I used a mono amplifier from Adafruit. This is the basic circuit:
- The two ends of the inductor connect to A+ and A- (doesn’t matter which end goes in which)
- A power supply connects to Vin and Ground. The amp I used can take 2V-5.5V.
- The screw terminals connect to a speaker. I prototyped this with a small 8 Ohm speaker, but in my final version I swapped out the screw terminal and just soldered enamelled wire to the amp and to the audio jack.
Putting it all together#
After finishing the prototype, I decided to make a few changes to the design, and then connect it all together.

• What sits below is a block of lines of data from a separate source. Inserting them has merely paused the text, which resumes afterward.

(** X13.  Only the latest reset link works.  When [forgot_password] is
    requested twice for an account, with two different tokens that no user
    held, [reset_password] with the first token raises 400 "Invalid reset
    token", while the second token, up to its expiry, resets the
    password. *)
Theorem latest_reset_token_supersedes db (email token1 token2 : str)
  (now1 now2 : datetime) (u : User.t) :
  first (has_email email) db = Some u ->
  (forall x, In x db -> has_reset_token token1 x = false) ->
  (forall x, In x db -> has_reset_token token2 x = false) ->
  token1 <> token2 ->
  let db1 := committed (forgot_password db email token1 now1) in
  let db2 := committed (forgot_password db1 email token2 now2) in
  (forall new_password now,
     response (reset_password db2 token1 new_password now)
     = Raise (HTTPException HTTP_400_BAD_REQUEST (lit "Invalid reset token") []))
  /\ (forall new_password now,
        6 <= len new_password -> now <= now2 + timedelta_hours 1 ->
        response (reset_password db2 token2 new_password now)
        = Return [("message", VStr (lit "Password reset successfully. You can now log in with your new password."))]).
Proof.
  intros Hemail Hfresh1 Hfresh2 Hne db1 db2.
  set (u1 := User.generate_reset_token token1 now1 u).
  set (u2 := User.generate_reset_token token2 now2 u1).
  assert (Hdb1 : db1 = update_first (has_email email) (fun _ => u1) db).
  { unfold db1, forgot_password. now rewrite Hemail. }
  assert (Hemail1 : first (has_email email) db1 = Some u1).
  { rewrite Hdb1. apply (first_update_same _ (fun _ => u1) db u Hemail).
    exact (first_holds _ _ _ Hemail). }
  assert (Hdb2 : db2 = update_first (has_email email) (fun _ => u2) db).
  { unfold db2, forgot_password. rewrite Hemail1. simpl. fold u2. rewrite Hdb1.
    apply (update_first_compose _ (fun _ => u1) (fun _ => u2)).
    intros _ _. exact (first_holds _ _ _ Hemail). }
  split.
  - intros new_password now. unfold reset_password.
    rewrite first_absent; [reflexivity|]. rewrite Hdb2.
    apply (absent_update_first _ _ (fun _ => u2) db u Hemail Hfresh1).
    unfold has_reset_token, u2. simpl. apply str_eqb_neq. congruence.
  - intros new_password now Hlen Hclock. unfold reset_password.
    assert (Hfound : first (has_reset_token token2) db2 = Some u2).
    { rewrite Hdb2.
      apply (first_update_fresh _ _ (fun _ => u2) db u Hemail Hfresh2).
      unfold has_reset_token, u2. simpl. apply str_eqb_refl. }
    rewrite Hfound.
    assert (Hvalid : User.verify_reset_token token2 now u2 = true).
    { unfold User.verify_reset_token, u2. simpl. rewrite str_eqb_refl. simpl.
      apply negb_true_iff, Z.ltb_ge. exact Hclock. }
    rewrite Hvalid. simpl. now rewrite (proj2 (Z.ltb_ge _ _) Hlen).
Qed.

Lemma same_session_refl (a : completion TokenResponse) : same_session a a.
Proof. destruct a; simpl; auto 10. Qed.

- I swapped out the screw terminal and small speaker, and soldered a 3.5mm audio jack to the mono amp. this allowed me to plug in my earphones (or larger speakers) to the device, which is nice because a) the better quality audio allows you to hear much more detail in the sound, and b) plugging something in to a jack stuck to my arm is a little like sticking in an IV, which is creepy and I like that (◕ ◡ ◕)

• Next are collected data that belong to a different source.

Lemma topology_mirrors_edges_witness :
  ((is_Some (_edges_tbl (ex_machine true true true) !! st_A)
    ↔ ∃ e, e ∈ registered_edges (ex_machine true true true) ∧ (e.1 = st_A ∨ e.2 = st_A))
   ∧ (∀ n_in n_out,
        _edges_tbl (ex_machine true true true) !! st_A = Some (n_in, n_out) →
        n_in = Z.of_nat (in_count (ex_machine true true true) st_A)
        ∧ n_out = Z.of_nat (out_count (ex_machine true true true) st_A)))
  ∧ (let f := ex_machine true true true in
     let f' := (register_transition f st_C st_A (logs 4 true)).2 in
     let src := default (0, 0) (_edges_tbl f !! st_C) in
     let tgt := default (0, 0) (_edges_tbl f !! st_A) in
     _trans_tbl f'
     = <[st_C := default [] (_trans_tbl f !! st_C) ++ [(st_A, logs 4 true)]]> (_trans_tbl f)
     ∧ _edges_tbl f'
       = <[st_A := (Int32.incr tgt.1, tgt.2)]>
           (<[st_C := (src.1, Int32.incr src.2)]> (_edges_tbl f))
     ∧ (Int32.min_signed <= src.2 < Int32.max_signed → Int32.incr src.2 = src.2 + 1)
     ∧ (Int32.min_signed <= tgt.1 < Int32.max_signed → Int32.incr tgt.1 = tgt.1 + 1)
     ∧ out_count f' st_C = S (out_count f st_C)
     ∧ in_count f' st_A = S (in_count f st_A)).
Proof.
  split.
  - apply (proj1 (topology_mirrors_edges (λ w, w) (λ w cur_time, (0, cur_time, w)))
             (ex_machine true true true) st_A).
    + apply reach_set_state, build_reachable.
    + by vm_compute.
    + by vm_compute.
  - apply (proj2 (topology_mirrors_edges (λ w, w) (λ w cur_time, (0, cur_time, w)))
             (ex_machine true true true) st_C st_A (logs 4 true)).
    vm_compute. reflexivity.
Defined.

- I decided to have the inductor positioned on the back of my hand
Decorative circuit traces#
When making my final inductor, I make sure to leave plenty of slack wire at each end, so that I could twist these ends into a sine-wave-ish pattern. The wire thus doubles as functional and decorative, which I like!
/ Making removable connections#
I wanted the inductor to be removable, so that different shapes, diameters, and designs could be attached and tested out. For this I cut up a female-to-female breadboard jumper cable, and soldered the ends to the ends of the inductor wires. then I covered these with heat shrink to protect the solder joints, and to insulate them from each other and prevent short circuits.
I also wanted to be able to plug in and out the listening device - earphones, speakers, etc - so I soldered a 3.5mm audio jack to the side of the mono amp that connects to the speaker. A stereo, rather than mono, amplifier would have been even better for this, as a mono amplifier just sends sound to one speaker. But I used what I had ¯_(ツ)_/¯
Adding latex#
As with my first project, I painted the back of my components with clear nail polish, then added latex, to enable them to be stuck to my skin
I did not remember to take good photos of this.
Ideas for further development#
It would be nice to try different inductor shapes and sizes, and see how much the inductance value affects the sounds that can be detected. I’d also like to try reading the signal into an Arduino and visualising the magnetic fields with LED brightness / colour, or using it to determine the vibration speed of a little vibrating motor.